Indie (August 6, 2012)
Review by Aidan Severs
Download this album
: Sphere of Hip-Hop

Arrested Development; the guys who did “Tennesee’, ‘Mr. Wendal’ and ‘People Everyday’ from back in the day, y’know in the Golden Age of the 90s when Hip Hop was great. Well, mostly great. In 1992, when Arrested Development dropped those records, they took a contrasting stance to the Rap artists dominating the charts at the time and in doing so made clear their opposition to negativity in black culture. It is now 20 years later and it would seem that their stand-point is as polarized as ever.

‘Standing at the Crossroads’ is Arrested Development’s latest album – a celebration of their 20 years as a group (despite breaking up and reforming during the period). The positivity remains, the party vibes are intact and the spirituality is still present on this LP – all in all, you get what you expect.

It is perhaps rare to hear an album so choc-full of cheerful production – there may be just a little too much, but then, if they changed the mood of the beat, would it still be Arrested Development? Despite the constant upbeat vibes, Speech ensures that issues are addressed. On ‘I Don’t Know Why I Ever Doubted’ he raps “Did you know message rap was huge at one point? Substance abuse. Then it went into a drawer… from the truth, detox…or maybe relapse. Where the beat was hot – but that’s basically that. Lyrics was horrible…” proving that you don’t need to shoe-gaze to make a serious point. Much of the album laments the ruinous state of much of today’s Rap music.

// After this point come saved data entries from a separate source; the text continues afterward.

Lemma aggregate_counted n s g c b stable s' :
  recorded n s g → counted n s c b → aggregate stable s = Some s' → counted n s' c b.
Proof.
  intros Hr Hc. pose proof (ct_reader _ _ _ _ Hc) as Ha. unfold aggregate, reader_counted in *.
  destruct (ad_reader s) as [a|a v views| |]; try done.
  - destruct (AGGREGATE_ATTEMPTS <=? a)%nat; [by intros [= <-]; apply reader_set|].
    destruct (read_slot stable (ad_retired s)) as [[r|]|] eqn:E; [intros [= <-]|by intros [= <-]; apply reader_set|done].
    apply read_slot_Some in E as [-> Hb]. apply reader_set; [done|]. unfold reader_counted. simpl.
    split; [lia|right]. by split_and!.
  - destruct Ha as [Hl Ha]. destruct (ad_slots s !! length views) as [slot|] eqn:Es.
    + destruct (read_slot stable slot) as [[r|]|] eqn:E; [intros [= <-]|by intros [= <-]; apply reader_set|done].
      apply read_slot_Some in E as [-> Hb]. apply reader_set; [done|]. unfold reader_counted. simpl.
      pose proof (lookup_lt_Some _ _ _ Es) as Hlt. rewrite (rc_slots _ _ _ Hr) in Hlt. rewrite length_app. simpl.
      split; [lia|]. destruct Ha as [Ha|(-> & Hb' & Ha)]; [by left|right]. split; [done|]. split; [done|].
      intros i view [Hi|[Hi Hv]]%lookup_app_Some; [by apply Ha|]. apply list_lookup_singleton_Some in Hv as [Hi' <-].
      assert (i = length views) as -> by lia. apply (sc_slot _ _ _ _ (ct_slots _ _ _ _ Hc _ Hlt)); [done|].
      rewrite (ct_busy _ _ _ _ Hc) in Hb'. by destruct (ad_supervisor s).
    + destruct (read_slot stable (ad_retired s)) as [[r|]|] eqn:E; [intros [= <-]|by intros [= <-]; apply reader_set|done].
      apply read_slot_Some in E as [-> Hb]. apply reader_set; [done|]. unfold reader_counted. simpl.
      destruct (Z.eqb_spec (a_seq (ad_retired s)) v) as [<-|]; [|done].
      destruct Ha as [Ha|(_ & _ & Ha)]; [lia|]. pose proof (views_counted n c b views Hl Ha) as Hv.
      apply lookup_ge_None in Es. rewrite (rc_slots _ _ _ Hr) in Es. assert (length views = n) as Hn by lia.
      rewrite Hn in Hv. unfold totals_of. simpl. rewrite (ct_sheds _ _ _ _ Hc), (ct_retired _ _ _ _ Hc). lia.
Qed.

‘Soul Sister’, despite its positive message to women, is a let down (perhaps because it samples Train’s ‘Hey Soul Sister’) and ‘U & Me = 3’ is a bit frantic and odd as is ‘Everywhere I Go’.

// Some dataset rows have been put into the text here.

Lemma normalize_single_object (convert : pyval -> res (list pyval))
      (d : list (string * pyval)) :
  Py.dict_has "conversations" d = true ->
  Py.dict_has "qa_pairs" d = false ->
  Create.normalize verbose convert (PDict d) = Ok (PList [PDict d], true).
Proof.
  intros Hc Hq. unfold Create.normalize. simpl. rewrite Hq, Hc. reflexivity.
Qed.

Lemma normalize_list_of_objects (convert : pyval -> res (list pyval))
      (items : list pyval) :
  Create.all_dicts_have_conversations items = true ->
  Create.normalize verbose convert (PList items) = Ok (PList items, false).
Proof.
  intro H. unfold Create.normalize. simpl. rewrite H. reflexivity.
Qed.

Lemma limit_keeps_single (max_examples x : pyval) :
  max_examples = PNone \/ (exists z, max_examples = PInt z /\ 1 <= z) ->
  Create.limit_conversations max_examples (PList [x]) = Ok (PList [x]).
Proof.
  intros [-> | [z [-> Hz]]]; [reflexivity |].
  unfold Create.limit_conversations. simpl.
  destruct (z <? 1) eqn:E; [apply Z.ltb_lt in E; lia | reflexivity].
Qed.

Lemma enhance_item_gives_object (d : list (string * pyval)) (item : pyval)
      (w w' : W) :
  Create.enhance_item C generator (PDict d) w = (Ok item, w') ->
  Py.is_dict item = true.
Proof.
  unfold Create.enhance_item.
  destruct (Py.dict_get "conversations" d) as [msgs |].
  - destruct (negb (Py.is_list msgs)).
    + unfold ret. intro H. inversion H. reflexivity.
    + unfold bind.
      destruct (Create.enhance_with_cot C generator msgs true w)
        as [[answer | e] w1]; [| discriminate].
      unfold ret. intro H. inversion H. reflexivity.
  - unfold ret. intro H. inversion H. reflexivity.
Qed.

Lemma single_item_document (x : pyval) (w : W) :
  bind (Create.enhance_loop C generator [x] [])
       (fun out => ret (Create.dumped true out)) w
  = Create.enhance_item C generator x w.
Proof.
  cbn [Create.enhance_loop]. unfold bind.
  destruct (Create.enhance_item C generator x w) as [[item | e] w1];
    reflexivity.
Qed.

(** C2, amended. A bare object with the key [conversations] and without
    the key [qa_pairs] is normalised with the flag set; when the limit is
    absent or at least 1 the document written is that one object after its
    turn of the loop, an object and not a list. A list whose dict elements
    all have the key [conversations] is normalised with the flag unset and
    the document written is the list of the loop's items, one per
    conversation kept by the limit (all of them without a limit). The flag
    reaches the writer as the normaliser set it; the writer unwraps exactly
    when the flag is set and there is exactly one enhanced item. *)
Theorem output_shape_follows_input_shape
    (d : list (string * pyval)) (items : list pyval) (w : W) :
  Py.dict_has "conversations" d = true ->
  Py.dict_has "qa_pairs" d = false ->
  Create.all_dicts_have_conversations items = true ->
  let convert := Create.convert_to_conversation_format C in
  let keeps_one max_examples :=
    max_examples = PNone \/ (exists z, max_examples = PInt z /\ 1 <= z) in
  (Create.normalize verbose convert (PDict d) = Ok (PList [PDict d], true)
   /\ (forall max_examples, keeps_one max_examples ->
         Create.enhanced_document C generator verbose max_examples (PDict d) w
         = Create.enhance_item C generator (PDict d) w)
   /\ (forall item w',
         Create.enhance_item C generator (PDict d) w = (Ok item, w') ->
         Py.is_dict item = true)
   /\ (Create.backend_answers C generator ->
       forall max_examples, keeps_one max_examples ->
         exists item w',
           Create.enhanced_document C generator verbose max_examples (PDict d) w
           = (Ok item, w')
           /\ Py.is_dict item = true))
  /\ (Create.normalize verbose convert (PList items) = Ok (PList items, false)
      /\ Create.enhanced_document C generator verbose PNone (PList items) w
         = bind (Create.enhance_loop C generator items [])
                (fun out => ret (PList out)) w
      /\ (forall n, 0 <= n ->
            Create.enhanced_document C generator verbose (PInt n) (PList items) w
            = bind (Create.enhance_loop C generator
                      (firstn (Z.to_nat n) items) [])
                   (fun out => ret (PList out)) w)
      /\ (Create.backend_answers C generator ->
          exists out w',
            Create.enhanced_document C generator verbose PNone (PList items) w
            = (Ok (PList out), w')
            /\ List.length out = List.length items)
      /\ (Create.backend_answers C generator ->
          forall n, 0 <= n ->
            exists out w',
              Create.enhanced_document C generator verbose (PInt n)
                                       (PList items) w
              = (Ok (PList out), w')
              /\ List.length out
                 = Nat.min (Z.to_nat n) (List.length items)))
  /\ ((forall x, Create.dumped true [x] = x)
      /\ (forall out, Create.dumped false out = PList out)
      /\ (forall out, List.length out <> 1%nat ->
                      Create.dumped true out = PList out)).
Proof.
  intros Hc Hq Hall convert keeps_one.
  pose proof (normalize_single_object convert d Hc Hq) as Hn1.
  pose proof (normalize_list_of_objects convert items Hall) as Hn2.
  assert (Hone : forall max_examples, keeps_one max_examples ->
            Create.enhanced_document C generator verbose max_examples (PDict d) w
            = Create.enhance_item C generator (PDict d) w).
  { intros max_examples Hk.
    rewrite (enhanced_document_of_list (PDict d) max_examples
               [PDict d] [PDict d] true w Hn1 (limit_keeps_single _ _ Hk)).
    apply single_item_document. }
  assert (Hlist : forall max_examples kept,
            Create.limit_conversations max_examples (PList items)
            = Ok (PList kept) ->
            Create.enhanced_document C generator verbose max_examples (PList items) w
            = bind (Create.enhance_loop C generator kept [])
                   (fun out => ret (PList out)) w).
  { intros max_examples kept Hk.
    apply (enhanced_document_of_list (PList items) max_examples
             items kept false w Hn2 Hk). }
  split; [| split].
  - split; [exact Hn1 | split; [exact Hone | split]].
    + intros item w'. apply enhance_item_gives_object.
    + intros Hans max_examples Hk. rewrite (Hone max_examples Hk).
      destruct (enhance_item_returns C generator (PDict d) w Hans)
        as [item [w' Hi]].
      exists item, w'. split; [exact Hi |].
      apply (enhance_item_gives_object d item w w' Hi).
  - split; [exact Hn2 | split; [| split; [| split]]].
    + apply Hlist. reflexivity.
    + intros n Hn. apply Hlist. apply limit_conversations_list. exact Hn.
    + intro Hans. rewrite (Hlist PNone items eq_refl). unfold bind.
      destruct (enhance_loop_returns C generator items [] w Hans)
        as [out [w' Ho]].
      rewrite Ho. exists out, w'. split; [reflexivity |].
      apply enhance_loop_length in Ho. simpl in Ho. exact Ho.
    + intros Hans n Hn.
      rewrite (Hlist (PInt n) _ (limit_conversations_list n items Hn)).
      unfold bind.
      destruct (enhance_loop_returns C generator
                  (firstn (Z.to_nat n) items) [] w Hans) as [out [w' Ho]].
      rewrite Ho. exists out, w'. split; [reflexivity |].
      apply enhance_loop_length in Ho. simpl in Ho.
      rewrite Ho. apply length_firstn.
  - split; [reflexivity | split; [reflexivity |]].
    intros out Hlen. unfold Create.dumped. simpl.
    destruct (Z.of_nat (List.length out) =? 1) eqn:E; [| reflexivity].
    apply Z.eqb_eq in E. lia.
Qed.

Other than this the tracks are pretty solid, entertaining and deep with content although it would seem that the best tracks are all up front with lead single ‘Living’ being the absolute stand-out track. The majority of the album pays dues to Hip Hop’s history as classic breaks and vocal samples are used alongside Speech’s well honed and more mature lyrical delivery.

A free album, from one of Hip Hop’s most legendary groups – it’s definitely worth checking out. Then go back and listen to those classics from back in the day – they don’t make ’em quite like they used to.